Find the limit $\lim_{n\to\infty}\left(\sqrt{n^2+n+1}-\left\lfloor\sqrt{n^2+n+1}\right\rfloor\right)$

For every natural number, we have $$\lfloor \sqrt{n^2+n+1} \rfloor =n$$ because $n^2\leq n^2+n+1< n^2+2n+1=(n+1)^2$. So we get $$\begin{align}\lim_{n\to\infty} (\sqrt{n^2+n+1}- \lfloor \sqrt{n^2+n+1} \rfloor)&=\lim_{n\to\infty}(\sqrt{n^2+n+1}-n)\\ &=\lim_{n\to\infty}\frac{n^2+n+1-n^2}{\sqrt{n^2+n+1}+n}\\ &=\lim_{n\to\infty}\frac{n+1}{\sqrt{n^2+n+1}+n}\\ &=\lim_{n\to\infty}\frac{1+\frac{1}{n}}{\sqrt{1+\frac{1}{n}+\frac{1}{n^2}}+1}\\ &=\frac{1}{2} \end{align}$$

The crux of this is that $\sqrt{n^2+n+1}\approx n+\frac{1}{2}$ for large $n$.

Note that $$n^2+n+1=\left(n+\frac{1}{2}\right)^2+\frac{3}{4}\implies\sqrt{n^2+n+1}-\left(n+\frac{1}{2}\right)=\frac{\frac{3}{4}}{n+\frac{1}{2}+\sqrt{n^2+n+1}}$$

One can thus quickly see that for large enough $n$, $n<\sqrt{n^2+n+1}<n+1$, so $\left\lfloor\sqrt{n^2+n+1}\right\rfloor=n$ eventually.

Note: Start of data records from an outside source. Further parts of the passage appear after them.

Definition externalEgressManagedDir (p : externalEgressJobPayload) : string :=
  externalEgressManagedRoot +:+ "/" +:+ eg_DeploymentID p.
Definition externalEgressRuntimeDir (p : externalEgressJobPayload) : string :=
  "/run/megavpn/external-egress/" +:+ remove_dashes (eg_DeploymentID p).
Definition externalEgressUnitName (p : externalEgressJobPayload) : string :=
  "megavpn-external-egress-" +:+ remove_dashes (eg_DeploymentID p) +:+ ".service".
Definition externalEgressUnitPath (p : externalEgressJobPayload) : string :=
  "/etc/systemd/system/" +:+ externalEgressUnitName p.

(** [filepath.Join(dir, name)] of a cleaned directory and a plain name. *)
Definition under (dir name : string) : string := dir +:+ "/" +:+ name.

Definition compact_id (p : externalEgressJobPayload) : string :=
  let compact := remove_dashes (to_lower (eg_DeploymentID p)) in
  take_bytes 12 (if (String.length compact <? 12)%nat then sha256_hex (eg_DeploymentID p) else compact).
Definition externalEgressIPsecConnectionName (p : externalEgressJobPayload) : string := "mgev-" +:+ compact_id p.
Definition externalEgressIPsecCertificatePaths (p : externalEgressJobPayload) : list string :=
  let prefix := "megavpn-" +:+ compact_id p in
  ["/etc/ipsec.d/cacerts/" +:+ prefix +:+ "-ca.pem"; "/etc/ipsec.d/certs/" +:+ prefix +:+ "-client.pem";
   "/etc/ipsec.d/private/" +:+ prefix +:+ "-client.key"].

Definition externalEgressRuntimeProtocol (protocol : string) : bool :=
  one_of protocol ["openvpn"; "wireguard"; "l2tp_ipsec"; "vless"; "shadowsocks"].
Definition externalEgressUsesLoopbackProxyRuntime (protocol : string) : bool :=
  (protocol =s "vless") || (protocol =s "shadowsocks").
Definition externalEgressUsesPolicyRouting (protocol : string) : bool :=
  negb (externalEgressUsesLoopbackProxyRuntime protocol).
Definition externalEgressProxyPort (routingTable : Z) : Z := 20000 + routingTable - 40000.
Definition externalEgressRulePriority (routingTable : Z) : Z := routingTable + 10000.

(** ** Values *)

Definition intFromPayload (raw : option any) (fallback : Z) : Z :=
  match raw with
  | Some (AInt z) | Some (AInt32 z) | Some (AInt64 z) => z
  | Some (AFloat64 f) => int_of_float f
  | Some (AString s) => default fallback (atoi (trim_space s))
  | _ => fallback
  end.

Definition firstNonEmptyAgentString (values : list string) : string := first values.
Fixpoint firstNonEmptyAgentSecret (values : list string) : string :=
  match values with
  | [] => ""
  | v :: values => if v =s "" then firstNonEmptyAgentSecret values else v
  end.

(** [payload.Secrets[purpose]] *)
Definition secret (p : externalEgressJobPayload) (purpose : string) : string := default "" (eg_Secrets p !! purpose).

(** [fmt.Sprintf("0x%x", n)]: the marks a job may carry have eight digits. *)
Definition mark_text (n : Z) : string := "0x" +:+ hex_digits 8 n.

Example mark_some : mark_text 1297678337 = "0x4d590001".
Proof. reflexivity. Qed.

(** [strings.ContainsAny(s, CR LF NUL)] *)
Definition breaks_line (s : string) : bool :=
  existsb (λ c, Ascii.eqb c CR || Ascii.eqb c LF || Ascii.eqb c "000") (bytes s).

Definition validateExternalEgressCredential (label value : string) : E () :=
  guard_err (negb (value =s "") && (String.length value <=? N.to_nat 4096)%nat && negb (has_control value))
            (CredentialInvalid label).

(** [strings.NewReplacer] of the backslash and the quotation mark, each with a backslash before it. *)
Definition quote_byte (c : ascii) : string :=
  if Ascii.eqb c bslash || Ascii.eqb c dquote then String bslash (String c "") else String c "".
Fixpoint escape_secret (s : string) : string :=
  match s with EmptyString => "" | String c s => quote_byte c +:+ escape_secret s end.
Definition quoteExternalEgressSecret (value : string) : string :=
  String dquote (escape_secret value +:+ String dquote "").

(** A text from its lines, each ended by a line feed. *)
Fixpoint lines_text (lines : list string) : string :=
  match lines with [] => "" | line :: lines => line +:+ String LF (lines_text lines) end.

Section decode.
(** [fmt.Sprint] and the order of a [range] over a map. *)
Context (sprint : any → string) (order : gomap → list (string * any)).
Notation text m key := (stringify sprint (m !! key)).

(** The secrets of the job; of two spellings of a purpose the later one stays. *)
Definition job_secrets (payload : gomap) : gmap string string :=
  match payload !! "secrets" with
  | Some (AMap raw) =>
      foldl (λ m kv, <[to_lower (trim_space kv.1) := stringify sprint (Some kv.2)]> m) ∅ (order raw)
  | _ => ∅
  end.

Definition decodeExternalEgressJob (payload : gomap) (node_id : string) (requireSecrets : bool) : E externalEgressJobPayload :=
  let p := {| eg_NodeID := text payload "node_id"; eg_ProfileID := to_lower (text payload "profile_id");
              eg_DeploymentID := to_lower (text payload "deployment_id"); eg_Protocol := to_lower (text payload "protocol");
              eg_InterfaceName := text payload "interface_name";
              eg_RoutingTable := intFromPayload (payload !! "routing_table") 0;
              eg_RouteMetric := intFromPayload (payload !! "route_metric") 100;
              eg_FWMark := intFromPayload (payload !! "fwmark") 0;
              eg_ProxyPort := intFromPayload (payload !! "proxy_port") 0; eg_Secrets := ∅ |} in
  guard_err (negb (eg_NodeID p =s "") && (eg_NodeID p =s trim_space node_id)) NodeMismatch;;
  guard_err (externalEgressUUIDPattern (eg_ProfileID p) && externalEgressUUIDPattern (eg_DeploymentID p)) IdentityInvalid;;
  guard_err (externalEgressInterfacePattern (eg_InterfaceName p)) InterfaceInvalid;;
  guard_err ((40000 <=? eg_RoutingTable p) && (eg_RoutingTable p <=? 48999)) TableOutside;;
  guard_err ((1 <=? eg_RouteMetric p) && (eg_RouteMetric p <=? 32767)) MetricInvalid;;
  guard_err ((1297678336 <=? eg_FWMark p) && (eg_FWMark p <=? 1297743871)) MarkOutside;;
  guard_err (externalEgressRuntimeProtocol (eg_Protocol p)) (ProtocolUnready (eg_Protocol p));;
  let expected := externalEgressProxyPort (eg_RoutingTable p) in
  let loopback := externalEgressUsesLoopbackProxyRuntime (eg_Protocol p) in
  let port := if loopback && (eg_ProxyPort p =? 0) then expected else eg_ProxyPort p in
  guard_err (negb loopback || (port =? expected)) ProxyPortMismatch;;
  let p := {| eg_NodeID := eg_NodeID p; eg_ProfileID := eg_ProfileID p; eg_DeploymentID := eg_DeploymentID p;
              eg_Protocol := eg_Protocol p; eg_InterfaceName := eg_InterfaceName p; eg_RoutingTable := eg_RoutingTable p;
              eg_RouteMetric := eg_RouteMetric p; eg_FWMark := eg_FWMark p; eg_ProxyPort := port;
              eg_Secrets := job_secrets payload |} in
  guard_err (negb (requireSecrets && (secret p "config" =s ""))) ConfigMissing;;
  Ok p.
End decode.
(** The scan itself asks for no secret. *)
Lemma value_secrets q section key value q' :
  wireguard_value q section key value = Ok q' → wg_RequiredSecrets q' = wg_RequiredSecrets q.
Proof.
  unfold wireguard_value. cbv zeta. destruct (_ =s _); [by intros [= <-]|]. destruct (_ =s _).
  { by intros (l & _ & [= <-])%bind_ok_inv. }
  destruct (_ =s _); [by intros [= <-]|]. destruct (_ =s _).
  { destruct (SplitHostPort value) as [[host port]|]; [|done]. destruct (atoi port); [|done].
    destruct (_ || _); [done|]. destruct (_ && _); [done|]. intros [= <-]. unfold with_endpoint. by destruct (negb _). }
  destruct (_ =s _); [by intros (l & _ & [= <-])%bind_ok_inv|by intros [= <-]].
Qed.

Lemma lines_secrets lines st st' :
  wireguard_lines lines st = Ok st' → wg_RequiredSecrets (ws_preview st') = wg_RequiredSecrets (ws_preview st).
Proof.
  revert st. induction lines as [|line lines IH]; intros st; cbn [wireguard_lines]; [by intros [= ->]|].
  intros (st1 & Hl & ->%IH)%bind_ok_inv. revert Hl. unfold wireguard_line. cbv zeta.
  destruct (_ || _); [by intros [= ->]|]. destruct (_ && _); [by intros (? & _ & [= <-])%bind_ok_inv|].
  destruct (cut_equals _) as [[key value]|]; [|done].
  intros (_ & _ & (_ & _ & (_ & _ & (q & Hq & [= <-])%bind_ok_inv)%bind_ok_inv)%bind_ok_inv)%bind_ok_inv.
  by apply value_secrets in Hq.
Qed.

(** ** The rendered configuration *)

Thus we can see that \begin{align}\sqrt{n^2+n+1}-\lfloor \sqrt{n^2+n+1}\rfloor&=\sqrt{n^2+n+1}-n\\ &=\sqrt{n^2+n+1}-\left(n+\frac{1}{2}\right)+\frac{1}{2}\\ &=\frac{\frac{3}{4}}{n+\frac{1}{2}+\sqrt{n^2+n+1}}+\frac{1}{2}\\ &\to\frac{1}{2}\end{align}

Alternative idea for proving the essential facts: writing $$\sqrt{n^2+n+1} = n\sqrt{1+1/n+1/n^2}$$ and using the Taylor series of $\sqrt{1+x}$: $$1+{\frac{x}2}-{\frac{x^2}8}+O(x^3)$$ we have $$\sqrt{n^2+n+1} = n+\frac12+\frac3{8n}+O(1/n^2)$$ and $$\lfloor\sqrt{n^2+n+1}\rfloor = n.$$